Records contained in a dataset
Lemma local_commitment_class p : smp_calculate_local_commitment available ctx junk p =
  match commitment_class (selected_association_model p) with
  | Some Plain => c ← smp_calculate_f4 available ctx junk (loc_publ_key_x p) (peer_publ_key_x p) (rand p) 0; mret (Some c)
  | Some Bit =>
      random_input ← lift (smp_calculate_random_input (local_random p) (Smp.round p));
      c ← smp_calculate_f4 available ctx junk (loc_publ_key_x p) (peer_publ_key_x p) (rand p) random_input; mret (Some c)
  | Some Oob => c ← smp_calculate_f4 available ctx junk (loc_publ_key_x p) (loc_publ_key_x p) (local_random p) 0; mret (Some c)
  | _ => mret None
  end.
Proof. unfold smp_calculate_local_commitment. by destruct (selected_association_model p). Qed.
Lemma peer_commitment_class p : smp_calculate_peer_commitment available ctx junk p =
  match commitment_class (selected_association_model p) with
  | Some Plain => c ← smp_calculate_f4 available ctx junk (peer_publ_key_x p) (loc_publ_key_x p) (rrand p) 0; mret (Some c)
  | Some Bit =>
      ri ← lift (smp_calculate_random_input (peer_random p) (Smp.round p));
      c ← smp_calculate_f4 available ctx junk (peer_publ_key_x p) (loc_publ_key_x p) (rrand p) ri; mret (Some c)
  | Some Oob => c ← smp_calculate_f4 available ctx junk (peer_publ_key_x p) (peer_publ_key_x p) (peer_random p) 0; mret (Some c)
  | _ => mret None
  end.
Proof. unfold smp_calculate_peer_commitment. by destruct (selected_association_model p). Qed.

(** One side's commitment is the one its peer expects. *)
Lemma commitments_agree a b : cb_ok a → mirrored a b → mirrored b a → commitment_class (selected_association_model a) ≠ None →
  ∃ c, gives (smp_calculate_local_commitment available ctx junk a) (Some c) ∧
       gives (smp_calculate_peer_commitment available ctx junk b) (Some c).
Proof.
  intros [] [] [] Hm. destruct ok_keys0 as (K1 & K2 & _), ok_rand0 as [R1 _], ok_randoms0 as [Q1 _].
  assert (H0 : is_byte 0) by done.
  destruct (random_input_ok _ _ Q1 ok_round0) as (z & Ez & Hz).
  assert (J : ∀ (u v x : list Z) w, octets 32 u → octets 32 v → block x → is_byte w →
    gives (c ← smp_calculate_f4 available ctx junk u v x w; mret (Some c)) (Some (reverse (f4 (reverse u) (reverse v) (reverse x) [w])))).
  { intros u v x w Hu Hv Hx Hw. eapply gives_bind; [apply gives_f4; assumption|apply gives_ret]. }
  rewrite local_commitment_class, peer_commitment_class, <- mir_model0.
  rewrite <- mir_publ0, mir_publ1, <- mir_rand0, <- mir_random0, <- mir_round0, Ez. 
  pose proof (J _ _ _ _ K1 K2 R1 H0) as J1. pose proof (J _ _ _ _ K1 K2 R1 Hz) as J2. pose proof (J _ _ _ _ K1 K1 Q1 H0) as J3.
  destruct (commitment_class (selected_association_model a)) as [[]|]; [| | |done].
  - eexists. split; exact J1.
  - eexists. split; exact J2.
  - eexists. split; exact J3.
Qed.

(** Values that end up in a part of the keys. *)
Definition stores {A B} (m : smp_keys → M smp_state B) (part : B → A) (a : A) : Prop :=
  ∀ keys s, ∃ b s', m keys s = Ok (b, s') ∧ part b = a.
Lemma stores_bind {A B C} (m : M smp_state A) (k : smp_keys → A → B) (part : B → C) a c :
  gives m a → (∀ keys, part (k keys a) = c) → stores (λ keys, x ← m; mret (k keys x)) part c.
Proof.
  intros Hm Hp keys s. destruct (Hm s) as [s' E]. exists (k keys a), s'. split; [unfold mbind, M_bind; by rewrite E|done].
Qed.

(** The number that both sides show. *)
Lemma numbers_agree a b : cb_ok a → mirrored a b → mirrored b a → role a = HCI_ROLE_MASTER → role b = HCI_ROLE_SLAVE →
  ∃ n, 0 ≤ n ≤ BTM_MAX_PASSKEY_VAL ∧
    stores (smp_calculate_numeric_comparison_display_number available ctx a) (λ '(ok, k), (ok, number_to_display k)) (true, n) ∧
    stores (smp_calculate_numeric_comparison_display_number available ctx b) (λ '(ok, k), (ok, number_to_display k)) (true, n).
Proof.
  intros [] [] [] Ha Hb. destruct ok_keys0 as (K1 & K2 & _), ok_rand0 as [R1 R2].
  pose proof (gives_g2 _ _ _ _ K1 K2 R1 R2) as G. set (n := g2 _ _ _ _) in *.
  assert (Hn : 0 ≤ n < 1000000) by by apply g2_range. exists n. split; [unfold BTM_MAX_PASSKEY_VAL; lia|].
  assert (E : negb (BTM_MAX_PASSKEY_VAL + 1 <=? n) = true) by (rewrite (proj2 (Z.leb_gt _ _)); [done|unfold BTM_MAX_PASSKEY_VAL; lia]).
  unfold smp_calculate_numeric_comparison_display_number. rewrite Ha, Hb. cbv iota.
  rewrite <- mir_publ0, mir_publ1, <- mir_rand0, mir_rand1.
  split; apply (stores_bind _ _ _ n); try exact G; intros keys; cbn [number_to_display]; by rewrite E.
Qed.

(** The two keys of secure connections. *)
Lemma keys_agree a b : cb_ok a → mirrored a b → mirrored b a → role a = HCI_ROLE_MASTER → role b = HCI_ROLE_SLAVE →
  ∃ mk lk, block mk ∧ block lk ∧
    stores (smp_calculate_f5_mackey_and_long_term_key available ctx junk a) (λ '(ok, k), (ok, mac_key k, ltk k)) (true, mk, lk) ∧
    stores (smp_calculate_f5_mackey_and_long_term_key available ctx junk b) (λ '(ok, k), (ok, mac_key k, ltk k)) (true, mk, lk).
Proof.
  intros [] [] [] Ha Hb. destruct ok_keys0 as (_ & _ & K3), ok_rand0 as [R1 R2], ok_addrs0 as [L1 L2], mir_addr0 as [A1 A2], mir_addr1 as [B1 B2].
  pose proof (λ mk lk, gives_f5 _ _ _ _ _ mk lk K3 R1 R2 (ble_address_octets (local_addr a) (local_addr_type a) L1)
    (ble_address_octets (remote_addr a) (remote_addr_type a) L2)) as G.
  unfold smp_calculate_f5_mackey_and_long_term_key, smp_collect_local_ble_address, smp_collect_peer_ble_address. rewrite Ha, Hb. cbv iota.
  rewrite <- mir_dhkey0, <- mir_rand0, mir_rand1, <- A1, <- A2, B1, B2.
  destruct (f5_blocks (reverse (dhkey a)) (reverse (rand a)) (reverse (rrand a)) (reverse (bdaddr (local_addr a) ++ uint8 (local_addr_type a)))
    (reverse (bdaddr (remote_addr a) ++ uint8 (remote_addr_type a)))) as [F1 F2].
  1-5: apply Forall_reverse; (apply K3 || apply R1 || apply R2 || by apply ble_address_octets).
  destruct (f5 _ _ _ _ _) as [mk lk]. exists (reverse mk), (reverse lk). split_and!; [by apply reverse_block..| |].
  all: intros keys s; destruct (G (mac_key keys) (ltk keys) s) as [s' E]; unfold mbind, M_bind; rewrite E;
    eexists _, _; split; [reflexivity|reflexivity].
Qed.

Lemma bytes3 x y z : Forall is_byte [x; y; z] → octets 3 [x; y; z].
Proof. done. Qed.
(* ===== verification/SmpTables.v ===== *)
(** * The tables of the pairing state machine

    Models the tables of [src/components/bt/bluedroid/stack/smp/smp_main.c] and the
    part of [smp_sm_event] that looks an event up in them. *)

From S2P Require Import Prelude Smp.

Inductive tSMP_STATE :=
| SMP_STATE_IDLE | SMP_STATE_WAIT_APP_RSP | SMP_STATE_SEC_REQ_PENDING | SMP_STATE_PAIR_REQ_RSP
| SMP_STATE_WAIT_CONFIRM | SMP_STATE_CONFIRM | SMP_STATE_RAND | SMP_STATE_PUBLIC_KEY_EXCH
| SMP_STATE_SEC_CONN_PHS1_START | SMP_STATE_WAIT_COMMITMENT | SMP_STATE_WAIT_NONCE
| SMP_STATE_SEC_CONN_PHS2_START | SMP_STATE_WAIT_DHK_CHECK | SMP_STATE_DHK_CHECK
| SMP_STATE_ENCRYPTION_PENDING | SMP_STATE_BOND_PENDING | SMP_STATE_CREATE_LOCAL_SEC_CONN_OOB_DATA.

(** The events, numbered from 1; the first fifteen are the commands of the peer. *)
Inductive tSMP_EVENT :=
| SMP_PAIRING_REQ_EVT | SMP_PAIRING_RSP_EVT | SMP_CONFIRM_EVT | SMP_RAND_EVT
| SMP_PAIRING_FAILED_EVT | SMP_ENCRPTION_INFO_EVT | SMP_MASTER_ID_EVT | SMP_ID_INFO_EVT
| SMP_ID_ADDR_EVT | SMP_SIGN_INFO_EVT | SMP_SECURITY_REQ_EVT | SMP_PAIR_PUBLIC_KEY_EVT
| SMP_PAIR_DHKEY_CHCK_EVT | SMP_PAIR_KEYPRESS_NOTIFICATION_EVT | SMP_PAIR_COMMITM_EVT
| SMP_KEY_READY_EVT | SMP_ENCRYPTED_EVT | SMP_L2CAP_CONN_EVT | SMP_L2CAP_DISCONN_EVT
| SMP_IO_RSP_EVT | SMP_API_SEC_GRANT_EVT | SMP_TK_REQ_EVT | SMP_AUTH_CMPL_EVT | SMP_ENC_REQ_EVT
| SMP_BOND_REQ_EVT | SMP_DISCARD_SEC_REQ_EVT | SMP_PUBL_KEY_EXCH_REQ_EVT
| SMP_LOC_PUBL_KEY_CRTD_EVT | SMP_BOTH_PUBL_KEYS_RCVD_EVT | SMP_SC_DHKEY_CMPLT_EVT
| SMP_HAVE_LOC_NONCE_EVT | SMP_SC_PHASE1_CMPLT_EVT | SMP_SC_CALC_NC_EVT | SMP_SC_DSPL_NC_EVT
| SMP_SC_NC_OK_EVT | SMP_SC_2_DHCK_CHKS_PRES_EVT | SMP_SC_KEY_READY_EVT
| SMP_KEYPRESS_NOTIFICATION_EVENT | SMP_SC_OOB_DATA_EVT | SMP_CR_LOC_SC_OOB_DATA_EVT.

Inductive action :=
| SMP_PROC_SEC_REQ | SMP_SEND_PAIR_REQ | SMP_SEND_PAIR_RSP | SMP_SEND_CONFIRM | SMP_SEND_PAIR_FAIL
| SMP_SEND_RAND | SMP_SEND_ENC_INFO | SMP_SEND_ID_INFO | SMP_SEND_LTK_REPLY | SMP_PROC_PAIR_CMD
| SMP_PROC_PAIR_FAIL | SMP_PROC_CONFIRM | SMP_PROC_RAND | SMP_PROC_ENC_INFO | SMP_PROC_MASTER_ID
| SMP_PROC_ID_INFO | SMP_PROC_ID_ADDR | SMP_PROC_SRK_INFO | SMP_PROC_SEC_GRANT | SMP_PROC_SL_KEY
| SMP_PROC_COMPARE | SMP_PROC_IO_RSP | SMP_GENERATE_COMPARE | SMP_GENERATE_CONFIRM
| SMP_GENERATE_STK | SMP_KEY_DISTRIBUTE | SMP_START_ENC | SMP_PAIRING_CMPL | SMP_DECIDE_ASSO_MODEL
| SMP_SEND_APP_CBACK | SMP_CHECK_AUTH_REQ | SMP_PAIR_TERMINATE | SMP_ENC_CMPL | SMP_PROC_DISCARD
| SMP_CREATE_PRIVATE_KEY | SMP_USE_OOB_PRIVATE_KEY | SMP_SEND_PAIR_PUBLIC_KEY
| SMP_PROCESS_PAIR_PUBLIC_KEY | SMP_HAVE_BOTH_PUBLIC_KEYS | SMP_START_SEC_CONN_PHASE1
| SMP_PROCESS_LOCAL_NONCE | SMP_SEND_COMMITMENT | SMP_PROCESS_PAIRING_COMMITMENT
| SMP_PROCESS_PEER_NONCE | SMP_CALCULATE_LOCAL_DHKEY_CHECK | SMP_SEND_DHKEY_CHECK
| SMP_PROCESS_DHKEY_CHECK | SMP_CALCULATE_PEER_DHKEY_CHECK | SMP_MATCH_DHKEY_CHECKS
| SMP_CALCULATE_NUMERIC_COMPARISON_DISPLAY_NUMBER | SMP_MOVE_TO_SEC_CONN_PHASE2
| SMP_PH2_DHKEY_CHECKS_ARE_PRESENT | SMP_WAIT_FOR_BOTH_PUBLIC_KEYS | SMP_START_PASSKEY_VERIFICATION
| SMP_SEND_KEYPRESS_NOTIFICATION | SMP_PROCESS_KEYPRESS_NOTIFICATION
| SMP_PROCESS_SECURE_CONNECTION_OOB_DATA | SMP_SET_LOCAL_OOB_KEYS
| SMP_SET_LOCAL_OOB_RAND_COMMITMENT | SMP_IDLE_TERMINATE | SMP_FAST_CONN_PARAM | SMP_SM_NO_ACTION.

#[export] Instance state_eq_dec : EqDecision tSMP_STATE.
Proof. solve_decision. Defined.
#[export] Instance event_eq_dec : EqDecision tSMP_EVENT.
Proof. solve_decision. Defined.
#[export] Instance action_eq_dec : EqDecision action.
Proof. solve_decision. Defined.

Definition all_states : list tSMP_STATE :=
  [SMP_STATE_IDLE; SMP_STATE_WAIT_APP_RSP; SMP_STATE_SEC_REQ_PENDING; SMP_STATE_PAIR_REQ_RSP;
   SMP_STATE_WAIT_CONFIRM; SMP_STATE_CONFIRM; SMP_STATE_RAND; SMP_STATE_PUBLIC_KEY_EXCH;
   SMP_STATE_SEC_CONN_PHS1_START; SMP_STATE_WAIT_COMMITMENT; SMP_STATE_WAIT_NONCE;
   SMP_STATE_SEC_CONN_PHS2_START; SMP_STATE_WAIT_DHK_CHECK; SMP_STATE_DHK_CHECK;
   SMP_STATE_ENCRYPTION_PENDING; SMP_STATE_BOND_PENDING; SMP_STATE_CREATE_LOCAL_SEC_CONN_OOB_DATA].
Definition all_events : list tSMP_EVENT :=
  [SMP_PAIRING_REQ_EVT; SMP_PAIRING_RSP_EVT; SMP_CONFIRM_EVT; SMP_RAND_EVT; SMP_PAIRING_FAILED_EVT;
   SMP_ENCRPTION_INFO_EVT; SMP_MASTER_ID_EVT; SMP_ID_INFO_EVT; SMP_ID_ADDR_EVT; SMP_SIGN_INFO_EVT;
   SMP_SECURITY_REQ_EVT; SMP_PAIR_PUBLIC_KEY_EVT; SMP_PAIR_DHKEY_CHCK_EVT;
   SMP_PAIR_KEYPRESS_NOTIFICATION_EVT; SMP_PAIR_COMMITM_EVT; SMP_KEY_READY_EVT; SMP_ENCRYPTED_EVT;
   SMP_L2CAP_CONN_EVT; SMP_L2CAP_DISCONN_EVT; SMP_IO_RSP_EVT; SMP_API_SEC_GRANT_EVT;
   SMP_TK_REQ_EVT; SMP_AUTH_CMPL_EVT; SMP_ENC_REQ_EVT; SMP_BOND_REQ_EVT; SMP_DISCARD_SEC_REQ_EVT;
   SMP_PUBL_KEY_EXCH_REQ_EVT; SMP_LOC_PUBL_KEY_CRTD_EVT; SMP_BOTH_PUBL_KEYS_RCVD_EVT;
   SMP_SC_DHKEY_CMPLT_EVT; SMP_HAVE_LOC_NONCE_EVT; SMP_SC_PHASE1_CMPLT_EVT; SMP_SC_CALC_NC_EVT;
   SMP_SC_DSPL_NC_EVT; SMP_SC_NC_OK_EVT; SMP_SC_2_DHCK_CHKS_PRES_EVT; SMP_SC_KEY_READY_EVT;
   SMP_KEYPRESS_NOTIFICATION_EVENT; SMP_SC_OOB_DATA_EVT; SMP_CR_LOC_SC_OOB_DATA_EVT].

* **What to work on**
Please repeat word for word the lines above that run from the beginning through the line containing "random_input ← lift", keeping both the first and that last line.

* **Reply**
Lemma local_commitment_class p : smp_calculate_local_commitment available ctx junk p =
  match commitment_class (selected_association_model p) with
  | Some Plain => c ← smp_calculate_f4 available ctx junk (loc_publ_key_x p) (peer_publ_key_x p) (rand p) 0; mret (Some c)
  | Some Bit =>
      random_input ← lift (smp_calculate_random_input (local_random p) (Smp.round p));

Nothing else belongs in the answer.